The memo was divided into four sections. First, Summers explained that there was no legal authority to take over large bank-holding companies like Bank of America and Citigroup. Next, he pointed out that full nationalization of a financial institution might trigger systemic shocks, as investors retreated from other banks, creating exactly the kind of panic that nationalization was intended to prevent. (As [Obama economic official Gene] Sperling often argued, “You might come out and say, ‘I’m gonna take over Bank of America and Wells Fargo, but everybody else is safe!’ Maybe they believe you. And maybe they don’t. But if you get this wrong the Dow’s at thirty-five hundred! You’re the worst economic manager in the history of the United States!”)

Furthermore, Summers said, there was a medium-term risk that nationalized banks would lose value, in the same way that the act of foreclosure decreases the value of a home. Summers pointed to the example of Sweden, which was regularly cited by economists who favored nationalization. But Summers noted that Sweden didn’t nationalize for two and a half years, by which time the situation had become so severe—interest rates had reached a hundred per cent—that there were no other options.
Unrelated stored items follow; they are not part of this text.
(** A write of one seat. *)
Lemma quiet_write {R} (m : CredentialsFile -> CredentialsFile * WriteDirective * R) io r s d :
  (forall cf, (m cf).1.2 = Skip -> (m cf).1.1 = cf) ->
  Fresh (m (file (store w))).1.1 (reload_gen (store w)) (tasks w) (spent w) (issued w) ->
  write_seat m io (store w) (disk w) = (r, s, d) -> Quiet (with_store s d w).
Proof using HQ.
  intros Hm HF E. destruct HQ as [HL Hd Hl HF0]. rewrite Hd in E.
  apply write_seat_agrees in E as (Hd' & Hl' & Hg & Hf); [|done..].
  split; simpl; try done. rewrite Hg. by destruct Hf as [->| ->].
Qed.
End Step.

Lemma quiet_clear w k : Quiet w -> Quiet (w <| store := clear_cooldown k (store w) |>).
Proof. intros []. by split. Qed.

Lemma quiet_issue w tok k : Quiet w -> issued w !! tok = None -> Quiet (issue tok k w).
Proof. intros [] Hn. split; simpl; [done..|]. by apply fresh_issue. Qed.

Lemma quiet_finish w i t s :
  Quiet w -> tasks w !! i = Some t -> past_lock t = true -> is_answered t = false ->
  file s = file (store w) -> load_error s = load_error (store w) -> reload_gen s = reload_gen (store w) ->
  Quiet (finish i t (w <| store := s |>)).
Proof.
  intros HQ Hi Hp Ha Hf Hl Hg. apply (quiet_same w); simpl; try done.
  - by apply Locks_finish; [apply HQ| |].
  - by eapply quiet_drop.
Qed.

(** The commit of a quiet run: written, or the seat has been logged out. *)
Lemma quiet_commit w i t rec g new :
  Quiet w -> tasks w !! i = Some t -> phase t = Answered rec g new ->
  turn (Commit i None) w =
    Some (match file (store w) !! seat t with
          | Some _ =>
              let f := <[seat t := new]> (file (store w)) in
              set_phase i t (Committed new) (with_store ((store w) <| file := f |>) (inl f) w)
          | None => finish i t (with_store (store w) (disk w) w)
          end).
Proof.
  intros HQ Hi Hp. pose proof (fr_gen _ _ _ _ _ (qt_fresh _ HQ) i t g Hi ltac:(by rewrite Hp)) as ->.
  simpl. rewrite Hi. simpl. rewrite Hp. unfold commit, write_seat.
  rewrite Z.eqb_refl, (qt_live _ HQ), (qt_disk _ HQ). simpl.
  destruct (file (store w) !! seat t) as [r|] eqn:E; simpl; [by rewrite (qt_live _ HQ)|].
  by destruct (store w).
Qed.

(** A task that holds no answer moves to another phase, or returns. *)
Lemma quiet_move w w' i t p :
  Quiet w -> tasks w !! i = Some t -> is_answered t = false ->
  Locks (tasks w') (refresh_locks w') -> tasks w' = <[i := t <| phase := p |>]> (tasks w) ->
  (disk w', file (store w'), load_error (store w'), reload_gen (store w'), spent w', issued w') =
    (disk w, file (store w), load_error (store w), reload_gen (store w), spent w, issued w) ->
  (forall r, held p = Some r -> issued w !! refresh_token r = Some (seat t) /\ refresh_token r ∉ spent w) ->
  (forall g, snapped p = Some g -> g = reload_gen (store w)) -> Quiet w'.
Proof.
  intros HQ Hi Ha HL Ht [= Hd Hf Hl Hg Hs His] Hh Hsn. apply (quiet_same w HQ); try done.
  rewrite Ht, Hs, His. by eapply quiet_put.
Qed.

Lemma quiet_return w w' i t :
  Quiet w -> tasks w !! i = Some t -> is_answered t = false ->
  Locks (tasks w') (refresh_locks w') -> tasks w' = delete i (tasks w) ->
  (disk w', file (store w'), load_error (store w'), reload_gen (store w'), spent w', issued w') =
    (disk w, file (store w), load_error (store w), reload_gen (store w), spent w, issued w) -> Quiet w'.
Proof.
  intros HQ Hi Ha HL Ht [= Hd Hf Hl Hg Hs His]. apply (quiet_same w HQ); try done.
  rewrite Ht, Hs, His. by eapply quiet_drop.
Qed.

Lemma record_transient_keeps now k err s :
  file (record_transient_failure now k err s) = file s /\
  load_error (record_transient_failure now k err s) = load_error s /\
  reload_gen (record_transient_failure now k err s) = reload_gen s.
Proof. done. Qed.

(** The sections of a task but those that hand a token over. *)
Lemma quiet_task e w w' i t :
  match e with
  | Acquire j | Check j _ | Gate j _ | Snapshot j | Answer j (inr _) _ | Clear j | Cancel j => j = i
  | _ => False
  end ->
  tasks w !! i = Some t -> is_answered t = false ->
  Locks (tasks w') (refresh_locks w') -> Quiet w -> turn e w = Some w' -> Quiet w'.
Proof.
  intros He Hi Ha HL' HQ Ht.
  destruct e as [| |j n|j n| |j [|err] n| | | | | | | | | | |]; try done; subst; simpl in Ht; rewrite Hi in Ht; simpl in Ht.
  - in_phase t. destruct (refresh_locks w !! seat t); [done|]. injection Ht as <-. by eapply quiet_move.
  - in_phase t. injection Ht as <-.
    destruct (read_record _ _) as [rec|] eqn:Hr; [|by eapply quiet_return].
    destruct (still_stale _ _ _); [|by eapply quiet_return]. eapply quiet_move; try done. intros r [= <-].
    unfold read_record in Hr. rewrite (qt_live _ HQ) in Hr. case_match eqn:Hk; [|done]. injection Hr as ->.
    destruct HQ. by eapply fresh_read.
  - in_phase t. injection Ht as <-. pose proof (quiet_held _ HQ i t rec Hi ltac:(by rewrite Hp)) as Hh.
    destruct (bypass_cooldown t); [by eapply quiet_move; try done; intros r [= <-]|].
    destruct (cooldown_remaining _ _ _) as [o s] eqn:Hc. apply cooldown_remaining_keeps in Hc as (Hf & Hl & Hg).
    destruct o; [eapply quiet_return|eapply quiet_move]; try done; simpl; congruence.
  - in_phase t. injection Ht as <-. pose proof (quiet_held _ HQ i t rec Hi ltac:(by rewrite Hp)) as Hh.
    eapply quiet_move; try done; simpl; intros ? [= <-]; done.
  - in_phase t. injection Ht as <-. destruct (is_transient_refresh_error _); by eapply quiet_return.
  - in_phase t. injection Ht as <-. by eapply quiet_return.
  - injection Ht as <-. in_phase t; by eapply quiet_return.
Qed.

Lemma quiet_hands_over i t rec g answer n w w' io e :
  (e = Answer i (inl answer) n /\ phase t = Posting rec g /\
     (issued w !! refresh_token answer = None \/ refresh_token answer = refresh_token rec) \/
   e = Commit i io /\ phase t = Answered rec g answer /\ io = None) ->
  tasks w !! i = Some t -> Locks (tasks w') (refresh_locks w') -> Quiet w -> turn e w = Some w' -> Quiet w'.
Proof.
  intros He Hi HL' HQ Ht. pose proof HQ as [HL Hd Hl HF].
  destruct He as [(-> & Hp & Hn)|(-> & Hp & ->)].
  - simpl in Ht. rewrite Hi in Ht. simpl in Ht. rewrite Hp in Ht. injection Ht as <-.
    pose proof (fr_gen _ _ _ _ _ HF i t g Hi ltac:(by rewrite Hp)) as ->.
    split; try done. by eapply fresh_answer.
  - rewrite (quiet_commit _ _ _ _ _ _ HQ Hi Hp) in Ht. injection Ht as <-.
    pose proof (fr_gen _ _ _ _ _ HF i t g Hi ltac:(by rewrite Hp)) as ->.
    destruct (file (store w) !! seat t) as [r|] eqn:Hk; (split; try done); simpl in *.
    + by eapply fresh_commit.
    + apply fresh_drop; [done|]. intros u Hu. by replace u with t by congruence.
Qed.

(** The writes of the store's own operations. *)
Lemma quiet_login w k rec io r s d :
  Quiet w -> issued w !! refresh_token rec = None ->
  write_record k rec io (store w) (disk w) = (r, s, d) ->
  Quiet (issue (refresh_token rec) k (with_store s d w)).
Proof.
  intros HQ Hn E. pose proof (quiet_issue _ _ k HQ Hn) as HQ'.
  unfold write_record in E. destruct (write_seat _ _ _ _) as [[r0 s0] d0] eqn:Ew.
  assert (Quiet (with_store s0 d0 (issue (refresh_token rec) k w))) as Hw.
  { refine (quiet_write _ HQ' _ _ _ _ _ _ _ Ew); [done|]. apply fresh_file; [apply HQ'|..]; simpl.
    - by rewrite lookup_insert_eq.
    - intros Hin. destruct (fr_issued _ _ _ _ _ (qt_fresh _ HQ) _ Hin). congruence. }
  destruct r0; injection E as <- <- <-; [|done]. by apply (quiet_clear _ k) in Hw.
Qed.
In addition, Nordbanken, the largest bank nationalized in Sweden, was already eighty per cent government-owned. Summers concluded by emphasizing that nationalization was a strategy that governments turn to only after it is very clear that nothing else can work.

The results of the stress tests showed that the banks were not in as dire shape as commonly believed. Most of the nineteen banks were able raise money privately. “It worked,” the Treasury official said. “People had money to put into banks. The nationalization crowd would have had the government putting all that money in.”

The key thing here is that the arguments as being relayed to Lizza seem not to know that the proposal to apply the Swedish model to the banking sector was a proposal to nationalize insolvent banks and explicitly guarantee the debts of the solvent ones. This is precisely designed to deal with the “nationalization sets off larger panic” worry. The fact that the stress tests showed that many banks were not in such bad shape is also irrelevant. Nobody ever proposed that we nationalize banks that weren’t in trouble. The proposal was to guarantee the obligations of banks that weren’t in trouble, a low-cost move since these are the banks that aren’t in trouble. The Obama administration wound up implicitly doing that anyway, which is precisely why most of the banks were able to raise money privately. The exact same thing would have played out with the exact same banks if the troubled banks had been nationalized.

The last resort argument seems frivolous to me. Yes, Sweden did this as a last resort. And it worked. Which is why it was being suggested that we not wait through a grinding two-and-half-year financial crisis before employing the remedy. I don’t think Summers took from the 1929-1940 experience that the correct thing to do is wait through 11 years of Depression before stimulating aggregate demand.

The legal authority question, by contrast, is obviously a real concern. If there’s no legal way to do something, then you can’t do it. But by the same token, if lack of explicit legal authority was really the objection to the policy, then you’d be writing a memo about (a) options to get the authority, (b) options to do it without explicit authority, and (c) alternatives to nationalization. Instead, we got a memo in which lack of explicit legal authority was thrown in as part of the kitchen sink.

To me the whole thing looks political. If you’re going to do something that’ll get you tagged as having undertaken an unpopular “bank bailout” then you might as well do it in a way that makes the bankers happy. Nationalization sounds at first glance like a sunny populist solution, but it would have still been hugely expensive and still characterized by many as a “bailout” (and, indeed, the whole point is in fact to bail out the creditors of major financial institutions) and also gotten Obama tagged as a Communist. You can’t take the politics out of politics, so on one level I say so be it. But on another level you still do have to worry if the handling of this crisis has paved the foundation for the next crisis.